Intanto partiamo dalla pronuncia del suo nome d’arte, che genera abitualmente dubbi e storpiature di ogni tipo: la pronuncia corretta di Seuil è l’equivalente fonetico del sostantivo francese “feuille”, scelto per avere un nome che suonasse francese, lui che a diciotto anni ha deciso di trasferirsi dall’isola di La Réunion (isola francese situata nell’Oceano Indiano) al caos metropolitano e alle mille luci di Parigi.
L’album di debutto “Chamealeonidae” presenta dieci tracce costruite sulla medesima struttura ritmica, ovvero abili e ripetuti intrecci di percussioni e linee di basso sempre incalzanti che tuttavia risultano avvincenti con rarissime cadute di tono. Ritmi piuttosto lenti, grooves spesso intricati ma sempre riusciti e ben sviluppati.
Se il titolo dell’album allude alla capacità di adattarsi e attingere a diversi stili e alle molteplici influenze presenti nell’album (lo stesso Seuil ha dichiarato di aver effettuato durante le registrazioni ascolti in dosi abbondanti di soul, funk e disco), “Chamealeonidae” è essenzialmente un album il cui suono risulta costantemente in bilico tra house e jazz, costruito coniugando brillantemente gli elementi tipici della house ad elementi tipici della tradizione jazz quali, ad esempio, l’improvvisazione e l’attitudine alla sperimentazione. Ne deriva una forma musicale moderna che pone l’accento su timbri e groove (piuttosto che sulle melodie) in dieci tracce che si mischiano una dentro l’altra come una lunga session o un unico lungo mix.

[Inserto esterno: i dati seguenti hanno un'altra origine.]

(* ===== verification/GraphService.v ===== *)
(** * The stored entity graph

    Models [services/api/app/services/graph.py] and the routes of [api/graph.py]: the
    graph of [EntityGraph] projected into the tables of a tenant, and the criticality an
    analyst sets. *)
From S2P Require Export EntityGraph Routes DetectionService.
Local Open Scope Z_scope.

Definition component_dict (c : RiskComponent) : pyval := VDict [
  ("source", VStr (rc_source c)); ("kind", VStr (rc_kind c)); ("points", VFloat (rc_points c));
  ("explanation", VStr (rc_explanation c))].
Definition entity_row (e : GraphEntity) : EntityRecord := {|
  er_id := ge_id e; er_tenant_id := ge_tenant_id e; er_entity_type := entity_type_str (ge_entity_type e);
  er_key := ge_key e; er_display_name := ge_display_name e; er_criticality := ge_criticality e;
  er_risk_score := ge_risk_score e; er_risk_components := component_dict <$> ge_risk_components e;
  er_event_ids := ge_event_ids e; er_finding_ids := ge_finding_ids e; er_first_seen := ge_first_seen e;
  er_last_seen := ge_last_seen e; er_attributes := ge_attributes e |}.
Definition relationship_row (r : GraphRelationship) : RelationshipRecord := {|
  rl_id := gr_id r; rl_tenant_id := gr_tenant_id r; rl_src_id := gr_src_id r; rl_dst_id := gr_dst_id r;
  rl_relation := relation_str (gr_relation r); rl_event_ids := gr_event_ids r; rl_manufactured := false |}.

(** The primary key and the unique constraint of each table. *)
Definition same_entity (a b : EntityRecord) : bool :=
  (er_id a =? er_id b)%string
  || ((er_tenant_id a =? er_tenant_id b)%string && (er_entity_type a =? er_entity_type b)%string
      && (er_key a =? er_key b)%string).
Definition same_relationship (a b : RelationshipRecord) : bool :=
  (rl_id a =? rl_id b)%string
  || ((rl_tenant_id a =? rl_tenant_id b)%string && (rl_src_id a =? rl_src_id b)%string
      && (rl_relation a =? rl_relation b)%string && (rl_dst_id a =? rl_dst_id b)%string).

Definition entities_of (tenant_id : string) (s : db) : list EntityRecord :=
  select (λ r, er_tenant_id r =? tenant_id)%string (d_entities s).
Definition relationships_of (tenant_id : string) (s : db) : list RelationshipRecord :=
  select (λ r, rl_tenant_id r =? tenant_id)%string (d_relationships s).

(** [_replace]: the rows of the tenant are deleted, then those of the graph added. *)
Definition delete_graph (tenant_id : string) (s : db) : db :=
  set_entities (select (λ r, negb (er_tenant_id r =? tenant_id)%string))
    (set_relationships (select (λ r, negb (rl_tenant_id r =? tenant_id)%string)) s).
Definition _replace (tenant_id : string) (graph : EntityGraph) : M db unit :=
  modify (delete_graph tenant_id);;
  flush;;
  add_rows d_entities set_entities same_entity entity_row (eg_entities graph);;
  add_rows d_relationships set_relationships same_relationship relationship_row (eg_relationships graph);;
  flush.

Record graph_stats := { gt_entities : Z; gt_relationships : Z; gt_manufactured_edges : bool }.
(** [{row.id: row.criticality ..}] *)
Definition stored_criticality (tenant_id : string) (s : db) : list (string * string) :=
  foldl (λ d r, dset (er_id r) (er_criticality r) d) [] (entities_of tenant_id s).
Definition tenant_graph (tenant_id : string) (events : list CanonicalEvent) (s : db) : EntityGraph :=
  build_graph events (fr_payload <$> select (λ r, fr_tenant_id r =? tenant_id)%string (d_findings s))
    (stored_criticality tenant_id s).
Definition project_graph (tenant_id : string) (events : list CanonicalEvent) : M db graph_stats :=
  graph ← gets (tenant_graph tenant_id events);
  _replace tenant_id graph;;
  mret {| gt_entities := Z.of_nat (length (eg_entities graph));
          gt_relationships := Z.of_nat (length (eg_relationships graph));
          gt_manufactured_edges := eg_manufactured_edges graph |}.

Definition list_entities (tenant_id : string) (s : db) : list EntityRecord :=
  sort_by (λ a b, fl_le (er_risk_score b) (er_risk_score a)) (entities_of tenant_id s).
Definition list_relationships (tenant_id : string) (s : db) : list RelationshipRecord :=
  relationships_of tenant_id s.
Definition get_entity (tenant_id i : string) : M db (option EntityRecord) := λ s,
  (scalar_one_or_none (select (λ r, (er_tenant_id r =? tenant_id)%string && (er_id r =? i)%string) (d_entities s)), s).

Definition CRITICALITIES : list string := ["unknown"; "low"; "medium"; "high"; "crown_jewel"].
Definition row_criticality (c : string) (r : EntityRecord) : EntityRecord := {|
  er_id := er_id r; er_tenant_id := er_tenant_id r; er_entity_type := er_entity_type r; er_key := er_key r;
  er_display_name := er_display_name r; er_criticality := c; er_risk_score := er_risk_score r;
  er_risk_components := er_risk_components r; er_event_ids := er_event_ids r;
  er_finding_ids := er_finding_ids r; er_first_seen := er_first_seen r; er_last_seen := er_last_seen r;
  er_attributes := er_attributes r |}.
Definition set_criticality (tenant_id i criticality : string) : M db (option EntityRecord) :=
  found ← get_entity tenant_id i;
  match found with
  | None => mret None
  | Some row =>
      if negb (mem criticality CRITICALITIES) then raise (ValueError "unsupported criticality")
      else
        modify (set_entities (map (λ r, if (er_id r =? er_id row)%string then row_criticality criticality r else r)));;
        flush;;
        mret (Some (row_criticality criticality row))
  end.

Definition serialize_entity (row : EntityRecord) : pydict := [
  ("id", VStr (er_id row)); ("entity_type", VStr (er_entity_type row)); ("key", VStr (er_key row));
  ("display_name", VStr (er_display_name row)); ("criticality", VStr (er_criticality row));
  ("risk_score", VFloat (er_risk_score row)); ("risk_components", VList (er_risk_components row));
  ("event_ids", VList (VStr <$> er_event_ids row)); ("finding_ids", VList (VStr <$> er_finding_ids row));
  ("first_seen", VStr (isoformat (er_first_seen row))); ("last_seen", VStr (isoformat (er_last_seen row)))].
Definition serialize_rel (row : RelationshipRecord) : pydict := [
  ("id", VStr (rl_id row)); ("src_id", VStr (rl_src_id row)); ("dst_id", VStr (rl_dst_id row));
  ("relation", VStr (rl_relation row)); ("event_ids", VList (VStr <$> rl_event_ids row));
  ("manufactured", VBool (rl_manufactured row))].

(** ** Routes *)

Section graph_routes.
Context `{Oracle}.
(** ** Rows *)

Definition with_storylines (ids : list string) (now : datetime) (r : IncidentRecord) : IncidentRecord := {|
  in_id := in_id r; in_tenant_id := in_tenant_id r; in_fingerprint := in_fingerprint r;
  in_title := in_title r; in_status := in_status r; in_severity := in_severity r;
  in_assignee_user_id := in_assignee_user_id r; in_assignee_email := in_assignee_email r;
  in_source_alert_id := in_source_alert_id r; in_storyline_ids := ids;
  in_finding_rule_ids := in_finding_rule_ids r; in_event_ids := in_event_ids r;
  in_evidence_ids := in_evidence_ids r; in_related_entity_ids := in_related_entity_ids r;
  in_mitre_techniques := in_mitre_techniques r; in_notes := in_notes r; in_tasks := in_tasks r;
  in_timeline := in_timeline r; in_root_cause := in_root_cause r;
  in_lessons_learned := in_lessons_learned r; in_payload := in_payload r;
  in_created_at := in_created_at r; in_updated_at := now |}.
(** The columns the analyst operations assign, all at once. *)
Record edit := {
  ed_status : string; ed_assignee : option string * option string; ed_evidence_ids : list string;
  ed_notes : list Note; ed_tasks : list Task; ed_root_cause : option string;
  ed_lessons_learned : option string }.
Definition unedited (r : IncidentRecord) : edit := {|
  ed_status := in_status r; ed_assignee := (in_assignee_user_id r, in_assignee_email r);
  ed_evidence_ids := in_evidence_ids r; ed_notes := in_notes r; ed_tasks := in_tasks r;
  ed_root_cause := in_root_cause r; ed_lessons_learned := in_lessons_learned r |}.
Definition edited (e : edit) (entry : TimelineEvent) (now : datetime) (r : IncidentRecord) : IncidentRecord := {|
  in_id := in_id r; in_tenant_id := in_tenant_id r; in_fingerprint := in_fingerprint r;
  in_title := in_title r; in_status := ed_status e; in_severity := in_severity r;
  in_assignee_user_id := fst (ed_assignee e); in_assignee_email := snd (ed_assignee e);
  in_source_alert_id := in_source_alert_id r; in_storyline_ids := in_storyline_ids r;
  in_finding_rule_ids := in_finding_rule_ids r; in_event_ids := in_event_ids r;
  in_evidence_ids := ed_evidence_ids e; in_related_entity_ids := in_related_entity_ids r;
  in_mitre_techniques := in_mitre_techniques r; in_notes := ed_notes e; in_tasks := ed_tasks e;
  in_timeline := in_timeline r ++ [entry]; in_root_cause := ed_root_cause e;
  in_lessons_learned := ed_lessons_learned e; in_payload := in_payload r;
  in_created_at := in_created_at r; in_updated_at := now |}.
(** ** What a batch does to the stored events *)

Definition event_key (r : SecurityEvent) : option (string * string) := pair (se_tenant_id r) <$> se_idempotency_key r.
Record events_wf (s : db) : Prop := {
  vw_ids : NoDup (se_id <$> d_events s);
  vw_keys : NoDup (omap event_key (d_events s));
}.
Definition letter_for (t : string) (payloads : list pydict) (why : pydict) (l : DeadLetterEvent) : Prop :=
  dl_tenant_id l = Some t ∧ dl_raw_payload l ∈ payloads.
Record batch (t : string) (payloads : list pydict) (r0 r : ingest_result) (s s' : db) : Prop := {
  bt_accepted : ∃ new, d_events s' = d_events s ++ new ∧ ig_accepted r = ig_accepted r0 ++ (se_id <$> new)
    ∧ Forall (λ x, se_tenant_id x = t) new;
  bt_rejected : ∃ rej ls, ig_rejected r = ig_rejected r0 ++ rej ∧ letters s' = letters s ++ ls
    ∧ Forall2 (letter_for t payloads) rej ls;
  bt_duplicates : ∃ dups, ig_duplicates r = ig_duplicates r0 ++ dups
    ∧ ∀ i, i ∈ dups → ∃ x, x ∈ d_events s' ∧ se_id x = i ∧ se_tenant_id x = t;
  bt_count : (length (ig_accepted r) + length (ig_duplicates r) + length (ig_rejected r)
    = length (ig_accepted r0) + length (ig_duplicates r0) + length (ig_rejected r0) + length payloads)%nat;
  bt_wf : events_wf s → events_wf s';
}.
Lemma batch_stream t ps r0 r s s1 s2 s' :
  same_stream s s1 → batch t ps r0 r s1 s2 → same_stream s2 s' → batch t ps r0 r s s'.
Proof.
  intros [E1 L1] [(new & A1 & A2 & A3) (rej & ls & B1 & B2 & B3) (dups & D1 & D2) C W] [E2 L2]. constructor; try done.
  - exists new. split_and!; congruence.
  - exists rej, ls. split_and!; try done; congruence.
  - exists dups. by rewrite E2.
  - intros [V1 V2]. destruct W as [W1 W2]; [constructor; congruence|]. constructor; congruence.
Qed.
Lemma batch_trans t p ps r0 r1 r2 s s1 s2 :
  batch t [p] r0 r1 s s1 → batch t ps r1 r2 s1 s2 → batch t (p :: ps) r0 r2 s s2.
Proof.
  intros [(n1 & A1 & A2 & A3) (j1 & l1 & B1 & B2 & B3) (d1 & D1 & D2) C W]
         [(n2 & A1' & A2' & A3') (j2 & l2 & B1' & B2' & B3') (d2 & D1' & D2') C' W']. constructor.
  - exists (n1 ++ n2). rewrite A1', A1, A2', A2, fmap_app, <-!app_assoc. split_and!; [done..|by apply Forall_app].
  - exists (j1 ++ j2), (l1 ++ l2). rewrite B1', B1, B2', B2, <-!app_assoc. split_and!; [done..|].
    apply Forall2_app; (eapply Forall2_impl; [eassumption|]); intros why l [Ht Hp]; (split; [done|]); set_solver.
  - exists (d1 ++ d2). rewrite D1', D1, <-app_assoc. split; [done|]. intros i [Hi|Hi]%elem_of_app; [|by apply D2'].
    destruct (D2 i Hi) as (x & Hx & ?). exists x. split; [rewrite A1'; set_solver | done].
  - simpl in *. lia.
  - auto.
Qed.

Tra gli episodi che vale la pena citare, sicuramente i due “Interlune”: più orientato verso sonorità jazz il primo, un ipotetico ponte tra Lfo e Detroit il secondo. E ancora, i suoni techno-robotici di “Together” e il free jazz di “Saxy”.
Quanto ai contributi vocali dell’album, entrambi forniti dal misterioso Jaw, sembrano azzeccati pur senza incidere in modo particolare, ad eccezione della conclusiva “Rue Sainte Marie”, eccellente deep house di atmosfera da centellinare, così come l’intero album.